__AIM OF THE TASK__: List every line in this data where the string "properties" occurs.

[INPUT MATERIAL Boundary: Start]

(** * librover control core: kinematics, acceleration limiting and PID

    A shallow embedding of [src/control.cpp] (namespace [Control]) and the
    properties of its specification, checked against the code.

    Numbers are modelled as the code has them.  A C++ [float] is an IEEE-754
    binary32 value and a [double] a binary64 value, both rounded to nearest
    even, written with the Standard Library's [spec_float] and its
    executable operations.  Every operation is evaluated in the format of
    its operands after the usual promotions ([FLT_EVAL_METHOD] 0): an
    expression over [float]s in binary32, one with a [double] operand in
    binary64.  The millisecond clock ticks are integers.

    Part I holds the definitions: the two number formats, the program, and
    the vocabulary of the statements.  Part II holds the lemmas and the
    theorems, one group per function of the program.  Part III holds
    further properties of the same functions. *)

From Stdlib Require Import ZArith QArith Bool List Lia.
From Stdlib Require Import Floats.SpecFloat.
Import ListNotations.

Local Open Scope Z_scope.

(** * Part I: definitions *)

(** ** IEEE-754 values *)

Definition is_nan (x : spec_float) : bool :=
  match x with S754_nan => true | _ => false end.

Definition is_zero (x : spec_float) : bool :=
  match x with S754_zero _ => true | _ => false end.

(** C's [isfinite]: neither an infinity nor a NaN. *)
Definition is_finite (x : spec_float) : bool :=
  match x with S754_zero _ | S754_finite _ _ _ => true | _ => false end.

(** The integer [(-1)^s * m]. *)
Definition signed_mantissa (s : bool) (m : positive) : Z :=
  cond_Zopp s (Zpos m).

(** The exact rational value of a finite value, [(-1)^s * m * 2^e]. *)
Definition exact_value (x : spec_float) : Q :=
  match x with
  | S754_finite s m e => (inject_Z (signed_mantissa s m) * Qpower 2 e)%Q
  | _ => 0%Q
  end.

(** [x] is positive and at least [2^j]: a finite value [m * 2^e] with
    [j <= log2 m + e], or [+infinity]. *)
Definition at_least_pow2 (j : Z) (x : spec_float) : Prop :=
  match x with
  | S754_infinity false => True
  | S754_finite false m e => j <= Z.log2 (Zpos m) + e
  | _ => False
  end.

(** ** [float]: binary32 *)
Module F32.

Definition prec : Z := 24.
Definition emax : Z := 128.

Definition add : spec_float -> spec_float -> spec_float := SFadd prec emax.
Definition sub : spec_float -> spec_float -> spec_float := SFsub prec emax.
Definition mul : spec_float -> spec_float -> spec_float := SFmul prec emax.
Definition div : spec_float -> spec_float -> spec_float := SFdiv prec emax.
Definition opp : spec_float -> spec_float := SFopp.

(** [a < b] and [a > b]; both are false as soon as one side is a NaN. *)
Definition lt (a b : spec_float) : bool := SFltb a b.
Definition gt (a b : spec_float) : bool := lt b a.

(** [a <= b] and [a == b], false on a NaN as well. *)
Definition le (a b : spec_float) : bool := SFleb a b.
Definition eq (a b : spec_float) : bool := SFeqb a b.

[INPUT MATERIAL Boundary: End]

__ANSWER BELOW__:
    properties of its specification, checked against the code.
    further properties of the same functions. *)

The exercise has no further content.